However, that tiny detail was lost on UK Education Secretary Gavin Williamson who excitedly attributed the first to his country’s detachment from the EU and its newfound ability to strike out on its own for a world-beating performance on all fronts. Though no longer formally a member of the bloc, the UK is bound by the full extent of its laws and regulations under the terms of the Withdrawal Agreement which is set to expire on 31 December.
Williamson, who failed as defence secretary and was dismissed from his job only last year after leaking confidential information to the press, was in a celebratory mood and told listeners of London’s LBC Radio that the UK is a ‘much better country than every single one of them’.
Williamson went on to pour scorn on US, French, and Belgian scientists who, he said, were left in the dust by their British colleagues. The same holds true, Williamson assured, for the continent’s regulators who were not ‘getting on with things’ as the ‘brilliant and much better’ British clinicians were.
Earlier in the week, UK Health Secretary Matt Hancock had propagated the same alt-truths by attributing the lightning-quick approval procedure to Brexit, prompting the Amsterdam-based European Medicines Agency (EMA) to issue a statement suggesting the UK had prioritised speed over winning public confidence.

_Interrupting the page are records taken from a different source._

(** * Codes *)

(** The names, class by class; the last group are the codes of HTTP, WebSocket,
    TLS, DNS, TCP and IP. *)
Definition device_code_names : list (list Z * string) := [
  ([ErrorCodeOther], "other");
  ([ErrorCodeDeviceConfigurationInProgress], "configuration-in-progress");
  ([ErrorCodeDeviceBusy], "device-busy");
  ([ErrorCodeDeviceOperationalProblem], "operational-problem");
  ([ErrorCodeDeviceInconsistentConfiguration], "inconsistent-configuration");
  ([ErrorCodeDeviceInternalError], "internal-error");
  ([ErrorCodeDeviceNotConfigured], "not-configured")].
Definition object_code_names : list (list Z * string) := [
  ([ErrorCodeObjectDynamicCreationNotSupported], "dynamic-creation-not-supported");
  ([ErrorCodeObjectNoObjectsOfSpecifiedType], "no-objects-of-specified-type");
  ([ErrorCodeObjectDeletionNotPermitted], "object-deletion-not-permitted");
  ([ErrorCodeObjectIdentifierAlreadyExists], "object-identifier-already-exists");
  ([ErrorCodeObjectUnknownObject], "unknown-object");
  ([ErrorCodeObjectUnsupportedObjectType], "unsupported-object-type");
  ([ErrorCodeObjectNoAlarmConfigured], "no-alarm-configured");
  ([ErrorCodeObjectLogBufferFull], "log-buffer-full");
  ([ErrorCodeObjectBusy], "busy");
  ([ErrorCodeObjectFileFull], "file-full");
  ([ErrorCodeObjectInvalidOperationInThisState], "invalid-operation-in-this-state")].
Definition property_code_names : list (list Z * string) := [
  ([ErrorCodePropertyInconsistentSelectionCriterion], "inconsistent-selection-criterion");
  ([ErrorCodePropertyInvalidDataType], "invalid-data-type");
  ([ErrorCodePropertyReadAccessDenied], "read-access-denied");
  ([ErrorCodePropertyUnknownProperty], "unknown-property");
  ([ErrorCodePropertyValueOutOfRange], "value-out-of-range");
  ([ErrorCodePropertyWriteAccessDenied], "write-access-denied");
  ([ErrorCodePropertyCharacterSetNotSupported], "character-set-not-supported");
  ([ErrorCodePropertyInvalidArrayIndex], "invalid-array-index");
  ([ErrorCodePropertyNotCovProperty], "not-cov-property");
  ([ErrorCodePropertyOptionalFunctionalityNotSupported], "optional-functionality-not-supported");
  ([ErrorCodePropertyDatatypeNotSupported], "datatype-not-supported");
  ([ErrorCodePropertyDuplicateName], "duplicate-name");
  ([ErrorCodePropertyDuplicateObjectId], "duplicate-object-id");
  ([ErrorCodePropertyIsNotAnArray], "property-is-not-an-array");
  ([ErrorCodePropertyValueNotInitialized], "value-not-initialized");
  ([ErrorCodePropertyLoggedValuePurged], "logged-value-purged");
  ([ErrorCodePropertyNoPropertySpecified], "no-property-specified");
  ([ErrorCodePropertyNotConfiguredForTriggeredLogging], "not-configured-for-triggered-logging");
  ([ErrorCodePropertyUnknownFileSize], "unknown-file-size");
  ([ErrorCodePropertyValueTooLong], "value-too-long");
  ([ErrorCodePropertyDuplicateEntry], "duplicate-entry");
  ([ErrorCodePropertyInvalidValueInThisState], "invalid-value-in-this-state");
  ([ErrorCodePropertyListItemNotNumbered], "list-item-not-numbered");
  ([ErrorCodePropertyListItemNotTimestamped], "list-item-not-timestamped");
  ([ErrorCodePropertyInvalidDataEncoding], "invalid-data-encoding")].
Definition resources_code_names : list (list Z * string) := [
  ([ErrorCodeResourcesNoSpaceForObject], "no-space-for-object");
  ([ErrorCodeResourcesNoSpaceToAddListElement], "no-space-to-add-list-element");
  ([ErrorCodeResourcesNoSpaceToWriteProperty], "no-space-to-write-property");
  ([ErrorCodeResourcesOutOfMemory], "out-of-memory")].
Definition security_code_names : list (list Z * string) := [
  ([ErrorCodeSecurityPasswordFailure], "password-failure");
  ([ErrorCodeSecuritySuccess], "success");
  ([ErrorCodeSecurityAccessDenied], "access-denied");
  ([ErrorCodeSecurityBadDestinationAddress], "bad-destination-address");
  ([ErrorCodeSecurityBadDestinationDeviceId], "bad-destination-device-id");
  ([ErrorCodeSecurityBadSignature], "bad-signature");
  ([ErrorCodeSecurityBadSourceAddress], "bad-source-address");
  ([ErrorCodeSecurityBadTimestamp], "bad-timestamp");
  ([ErrorCodeSecurityCannotUseKey], "cannot-use-key");
  ([ErrorCodeSecurityCannotVerifyMessageId], "cannot-verify-message-id");
  ([ErrorCodeSecurityCorrectKeyRevision], "correct-key-revision");
  ([ErrorCodeSecurityDestinationDeviceIdRequired], "destination-device-id-required");
  ([ErrorCodeSecurityDuplicateMessage], "duplicate-message");
  ([ErrorCodeSecurityEncryptionNotConfigured], "encryption-not-configured");
  ([ErrorCodeSecurityEncryptionRequired], "encryption-required");
  ([ErrorCodeSecurityIncorrectKey], "incorrect-key");
  ([ErrorCodeSecurityInvalidKeyData], "invalid-key-data");
  ([ErrorCodeSecurityKeyUpdateInProgress], "key-update-in-progress");
  ([ErrorCodeSecurityMalformedMessage], "malformed-message");
  ([ErrorCodeSecurityNotKeyServer], "not-key-server");
  ([ErrorCodeSecurityNotConfigured], "security-not-configured");
  ([ErrorCodeSecuritySourceSecurityRequired], "source-security-required");
  ([ErrorCodeSecurityTooManyKeys], "too-many-keys");
  ([ErrorCodeSecurityUnknownAuthenticationType], "unknown-authentication-type");
  ([ErrorCodeSecurityUnknownKey], "unknown-key");
  ([ErrorCodeSecurityUnknownKeyRevision], "unknown-key-revision");
  ([ErrorCodeSecurityUnknownSourceMessage], "unknown-source-message");
  ([ErrorCodeSecurityCertificateExpired], "certificate-expired");
  ([ErrorCodeSecurityCertificateInvalid], "certificate-invalid");
  ([ErrorCodeSecurityCertificateMalformed], "certificate-malformed");
  ([ErrorCodeSecurityCertificateRevoked], "certificate-revoked")].
Definition services_code_names : list (list Z * string) := [
  ([ErrorCodeServicesFileAccessDenied], "file-access-denied");
  ([ErrorCodeServicesInconsistentParameters], "inconsistent-parameters");
  ([ErrorCodeServicesInvalidFileAccessMethod], "invalid-file-access-method");
  ([ErrorCodeServicesInvalidFileStartPosition], "invalid-file-start-position");
  ([ErrorCodeServicesInvalidParameterDataType], "invalid-parameter-data-type");
  ([ErrorCodeServicesInvalidTimestamp], "invalid-time-stamp");
  ([ErrorCodeServicesMissingRequiredParameter], "missing-required-parameter");
  ([ErrorCodeServicesPropertyIsNotAList], "property-is-not-a-list");
  ([ErrorCodeServicesServiceRequestDenied], "service-request-denied");
  ([ErrorCodeServicesCovSubscriptionFailed], "cov-subscription-failed");
  ([ErrorCodeServicesInvalidConfigurationData], "invalid-configuration-data");
  ([ErrorCodeServicesInvalidTag], "invalid-tag");
  ([ErrorCodeServicesInvalidEventState], "invalid-event-state");
  ([ErrorCodeServicesUnknownSubscription], "unknown-subscription");
  ([ErrorCodeServicesParameterOutOfRange], "parameter-out-of-range");
  ([ErrorCodeServicesListElementNotFound], "list-element-not-found");
  ([ErrorCodeServicesCommunicationDisabled], "communication-disabled");
  ([ErrorCodeServicesInconsistentObjectType], "inconsistent-object-type")].
Definition vt_code_names : list (list Z * string) := [
  ([ErrorCodeVTNoVtSessionsAvailable], "no-vt-sessions-available");
  ([ErrorCodeVTUnknownVtClass], "unknown-vt-class");
  ([ErrorCodeVTUnknownVtSession], "unknown-vt-session");
  ([ErrorCodeVTVtSessionAlreadyClosed], "vt-session-already-closed");
  ([ErrorCodeVTVtSessionTerminationFailure], "vt-session-termination-failure")].
Definition communication_code_names : list (list Z * string) := [
  ([ErrorCodeCommunicationTimeout], "timeout");
  ([ErrorCodeCommunicationAbortBufferOverflow], "abort-buffer-overflow");
  ([ErrorCodeCommunicationAbortInvalidApduInThisState], "abort-invalid-apdu-in-this-state");
  ([ErrorCodeCommunicationAbortPreemptedByHigherPriorityTask], "abort-preempted-by-higher-priority-task");
  ([ErrorCodeCommunicationAbortSegmentationNotSupported], "abort-segmentation-not-supported");
  ([ErrorCodeCommunicationAbortProprietary], "abort-proprietary");
  ([ErrorCodeCommunicationAbortOther], "abort-other");
  ([ErrorCodeCommunicationNetworkDown], "network-down");
  ([ErrorCodeCommunicationRejectBufferOverflow], "reject-buffer-overflow");
  ([ErrorCodeCommunicationRejectInconsistentParameters], "reject-inconsistent-parameters");
  ([ErrorCodeCommunicationRejectInvalidParameterDataType], "reject-invalid-parameter-data-type");
  ([ErrorCodeCommunicationRejectInvalidTag], "reject-invalid-tag");
  ([ErrorCodeCommunicationRejectMissingRequiredParameter], "reject-missing-required-parameter");
  ([ErrorCodeCommunicationRejectParameterOutOfRange], "reject-parameter-out-of-range");
  ([ErrorCodeCommunicationRejectTooManyArguments], "reject-too-many-arguments");
  ([ErrorCodeCommunicationRejectUndefinedEnumeration], "reject-undefined-enumeration");
  ([ErrorCodeCommunicationRejectUnrecognizedService], "reject-unrecognized-service");
  ([ErrorCodeCommunicationRejectProprietary], "reject-proprietary");
  ([ErrorCodeCommunicationRejectOther], "reject-other");
  ([ErrorCodeCommunicationUnknownDevice], "unknown-device");
  ([ErrorCodeCommunicationUnknownRoute], "unknown-route");
  ([ErrorCodeCommunicationNotRouterToDnet], "not-router-to-dnet");
  ([ErrorCodeCommunicationRouterBusy], "router-busy");
  ([ErrorCodeCommunicationUnknownNetworkMessage], "unknown-network-message");
  ([ErrorCodeCommunicationMessageTooLong], "message-too-long");
  ([ErrorCodeCommunicationSecurityError], "security-error");
  ([ErrorCodeCommunicationAddressingError], "addressing-error");
  ([ErrorCodeCommunicationWriteBdtFailed], "write-bdt-failed");
  ([ErrorCodeCommunicationReadBdtFailed], "read-bdt-failed");
  ([ErrorCodeCommunicationRegisterForeignDeviceFailed], "register-foreign-device-failed");
  ([ErrorCodeCommunicationReadFdtFailed], "read-fdt-failed");
  ([ErrorCodeCommunicationDeleteFdtEntryFailed], "delete-fdt-entry-failed");
  ([ErrorCodeCommunicationDistributeBroadcastFailed], "distribute-broadcast-failed");
  ([ErrorCodeCommunicationAbortApduTooLong], "abort-apdu-too-long");
  ([ErrorCodeCommunicationAbortApplicationExceededReplyTime], "abort-application-exceeded-reply-time");
  ([ErrorCodeCommunicationAbortOutOfResources], "abort-out-of-resources");
  ([ErrorCodeCommunicationAbortTsmTimeout], "abort-tsm-timeout");
  ([ErrorCodeCommunicationAbortWindowSizeOutOfRange], "abort-window-size-out-of-range");
  ([ErrorCodeCommunicationAbortInsufficientSecurity], "abort-insufficient-security");
  ([ErrorCodeCommunicationAbortSecurityError], "abort-security-error");
  ([ErrorCodeCommunicationBvlcFunctionUnknown], "bvlc-function-unknown");
  ([ErrorCodeCommunicationBvlcProprietaryFunctionUnknown], "bvlc-proprietary-function-unknown");
  ([ErrorCodeCommunicationHeaderEncodingError], "header-encoding-error");
  ([ErrorCodeCommunicationHeaderNotUnderstood], "header-not-understood");
  ([ErrorCodeCommunicationMessageIncomplete], "message-incomplete");
  ([ErrorCodeCommunicationNotABacnetScHub], "not-a-bacnet-sc-hub");
  ([ErrorCodeCommunicationPayloadExpected], "payload-expected");
  ([ErrorCodeCommunicationUnexpectedData], "unexpected-data");
  ([ErrorCodeCommunicationNodeDuplicateVmac], "node-duplicate-vmac")].
Definition transport_code_names : list (list Z * string) := [
  ([ErrorCodeCommunicationHttpUnexpectedResponseCode], "http-unexpected-response-code");
  ([ErrorCodeCommunicationHttpNoUpgrade], "http-no-upgrade");
  ([ErrorCodeCommunicationHttpResourceNotLocal], "http-resource-not-local");
  ([ErrorCodeCommunicationHttpProxyAuthenticationFailed], "http-proxy-authentication-failed");
  ([ErrorCodeCommunicationHttpResponseTimeout], "http-response-timeout");
  ([ErrorCodeCommunicationHttpResponseSyntaxError], "http-response-syntax-error");
  ([ErrorCodeCommunicationHttpResponseValueError], "http-response-value-error");
  ([ErrorCodeCommunicationHttpResponseMissingHeader], "http-response-missing-header");
  ([ErrorCodeCommunicationHttpWebsocketHeaderError], "http-websocket-header-error");
  ([ErrorCodeCommunicationHttpUpgradeRequired], "http-upgrade-required");
  ([ErrorCodeCommunicationHttpUpgradeError], "http-upgrade-error");
  ([ErrorCodeCommunicationHttpTemporaryUnavailable], "http-temporary-unavailable");
  ([ErrorCodeCommunicationHttpNotAServer], "http-not-a-server");
  ([ErrorCodeCommunicationHttpError], "http-error");
  ([ErrorCodeCommunicationWebsocketSchemeNotSupported], "websocket-scheme-not-supported");
  ([ErrorCodeCommunicationWebsocketUnknownControlMessage], "websocket-unknown-control-message");
  ([ErrorCodeCommunicationWebsocketCloseError], "websocket-close-error");
  ([ErrorCodeCommunicationWebsocketClosedByPeer], "websocket-closed-by-peer");
  ([ErrorCodeCommunicationWebsocketEndpointLeaves], "websocket-endpoint-leaves");
  ([ErrorCodeCommunicationWebsocketProtocolError], "websocket-protocol-error");
  ([ErrorCodeCommunicationWebsocketDataNotAccepted], "websocket-data-not-accepted");
  ([ErrorCodeCommunicationWebsocketClosedAbnormally], "websocket-closed-abnormally");
  ([ErrorCodeCommunicationWebsocketDataInconsistent], "websocket-data-inconsistent");
  ([ErrorCodeCommunicationWebsocketDataAgainstPolicy], "websocket-data-against-policy");
  ([ErrorCodeCommunicationWebsocketFrameTooLong], "websocket-frame-too-long");
  ([ErrorCodeCommunicationWebsocketExtensionMissing], "websocket-extension-missing");
  ([ErrorCodeCommunicationWebsocketRequestUnavailable], "websocket-request-unavailable");
  ([ErrorCodeCommunicationWebsocketError], "websocket-error");
  ([ErrorCodeCommunicationTlsClientCertificateError], "tls-client-certificate-error");
  ([ErrorCodeCommunicationTlsServerCertificateError], "tls-server-certificate-error");
  ([ErrorCodeCommunicationTlsClientAuthenticationFailed], "tls-client-authentication-failed");
  ([ErrorCodeCommunicationTlsServerAuthenticationFailed], "tls-server-authentication-failed");
  ([ErrorCodeCommunicationTlsClientCertificateExpired], "tls-client-certificate-expired");
  ([ErrorCodeCommunicationTlsServerCertificateExpired], "tls-server-certificate-expired");
  ([ErrorCodeCommunicationTlsClientCertificateRevoked], "tls-client-certificate-revoked");
  ([ErrorCodeCommunicationTlsServerCertificateRevoked], "tls-server-certificate-revoked");
  ([ErrorCodeCommunicationTlsError], "tls-error");
  ([ErrorCodeCommunicationDnsUnavailable], "dns-unavailable");
  ([ErrorCodeCommunicationDnsNameResolutionFailed], "dns-name-resolution-failed");
  ([ErrorCodeCommunicationDnsResolverFailure], "dns-resolver-failure");
  ([ErrorCodeCommunicationDnsError], "dns-error");
  ([ErrorCodeCommunicationTcpConnectTimeout], "tcp-connect-timeout");
  ([ErrorCodeCommunicationTcpConnectionRefused], "tcp-connection-refused");
  ([ErrorCodeCommunicationTcpClosedByLocal], "tcp-closed-by-local");
  ([ErrorCodeCommunicationTcpClosedOther], "tcp-closed-other");
  ([ErrorCodeCommunicationTcpError], "tcp-error");
  ([ErrorCodeCommunicationIpAddressNotReachable], "ip-address-not-reachable");
  ([ErrorCodeCommunicationIpError], "ip-error")].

Hancock enjoys somewhat of a reputation for being slightly fast and loose with facts. In April, he ordered a change in the counting methodology that allowed him to claim credit for enabling 100,000 daily covid-19 tests to be carried out. The UK Statistics Authority immediately challenged Hancock’s claim and labelled his policy a ‘Potemkin testing regime’.
Williamson and Hancock are amongst the overexcited exponents of jingoism, a quintessentially British form of rabid nationalism that entails taking liberties with verifiable reality in order to demean, deride, and dismiss anything and anybody deemed inimical to the interest of, or offensive to, the realm.
The term was introduced and popularised by a song that resonated in pubs and music halls during the Russo-Turkish War of 1877-78 when the Russian army’s advance was stopped at the gates of Constantinople by the great western powers. This last-minute intervention denied the Russian Empire control of the Bosporus and the Dardanelles and kept its navy bottled-up in the Black Sea. It also prevented the collapse of the Ottoman Empire, though that was considered a mere footnote to the proceedings.
We don’t want to fight but by Jingo if we do
We’ve got the ships, we’ve got the men, we’ve got the money too
We’ve fought the Bear before, and while we’re Britons true
The Russians shall not have Istanbul!
Little seems to have changed in the intervening decades. The present rallying cry of Britons true – ‘The Europeans shall not have fish!’ – reverberates from Land’s End to John o’ Groats with EU chief negotiator Michel Barnier assigned the role of the ‘rotten’ tsar’s envoy.
Armed with the patience of a saint, Barnier this week inadvertently stepped into the crossfire after a number of EU member states raised the alarm over reports from London that concessions had been made to the UK. On Wednesday, Barnier was summoned to attend an inquest of EU ambassadors to explain his latest moves. The representatives of France, Belgium, The Netherlands, and Denmark impressed on Barnier the need to insist on a ‘robust, workable, and enforceable’ mechanism to ensure the UK honours its commitments – and is immediately sanctioned if it fails to do so.
The four more outspoken member states are backed by others, including Germany, less inclined to employ megaphones to publicly voice their concern. In September, the UK government tabled an ‘internal market bill’ that overrides key parts of the Withdrawal Agreement (WA) signed and ratified just months earlier. It also is preparing a finance bill that violates the UK’s treaty obligations. Officials in Brussels hinted that the EU will instantly pull out of all talks should this second attempt to undermine the WA be pursued any further.
In London, Barnier assured the ambassadors that he is well aware of the risks in dealing with a government that flirts with backtracking on its commitments and reportedly said adequate remedial provisions will be included in any future deal.
The main stumbling block in the negotiations is no longer access to British fishing grounds, but the imposition and monitoring of ‘level playing field’ conditions aimed at keeping the UK aligned with the EU on labour and environmental standards as well as rules on state aid. Irish Foreign Minister Simon Coveney said that a deal is still possible if the EU side ‘holds its nerve’ and trusts Barnier to deliver a satisfactory outcome.
Just before meeting with his French counterpart in Paris, Coveney warned that the next few days will be full of ‘tension and standoffs’ but expressed optimism that a barebones free trade agreement can yet be sealed. He also dismissed the possibility that talks could resume quickly next year in case of a breakdown this week: “That is a very dangerous assumption because of the political tension that will follow a collapse of the negotiations.”
Meanwhile, Prime Minister Boris Johnson remains hopeful that a deal can yet be reached but is equally confident that trade between the UK and the EU can continue on terms set by the World Trade Organisation (WTO). In a gesture of goodwill, Johnson lowered his demand for the share of fish taken from British waters by EU trawlers to 60%. However, the EU rejected the offer out of hand and seeks to retain 80% of the catch.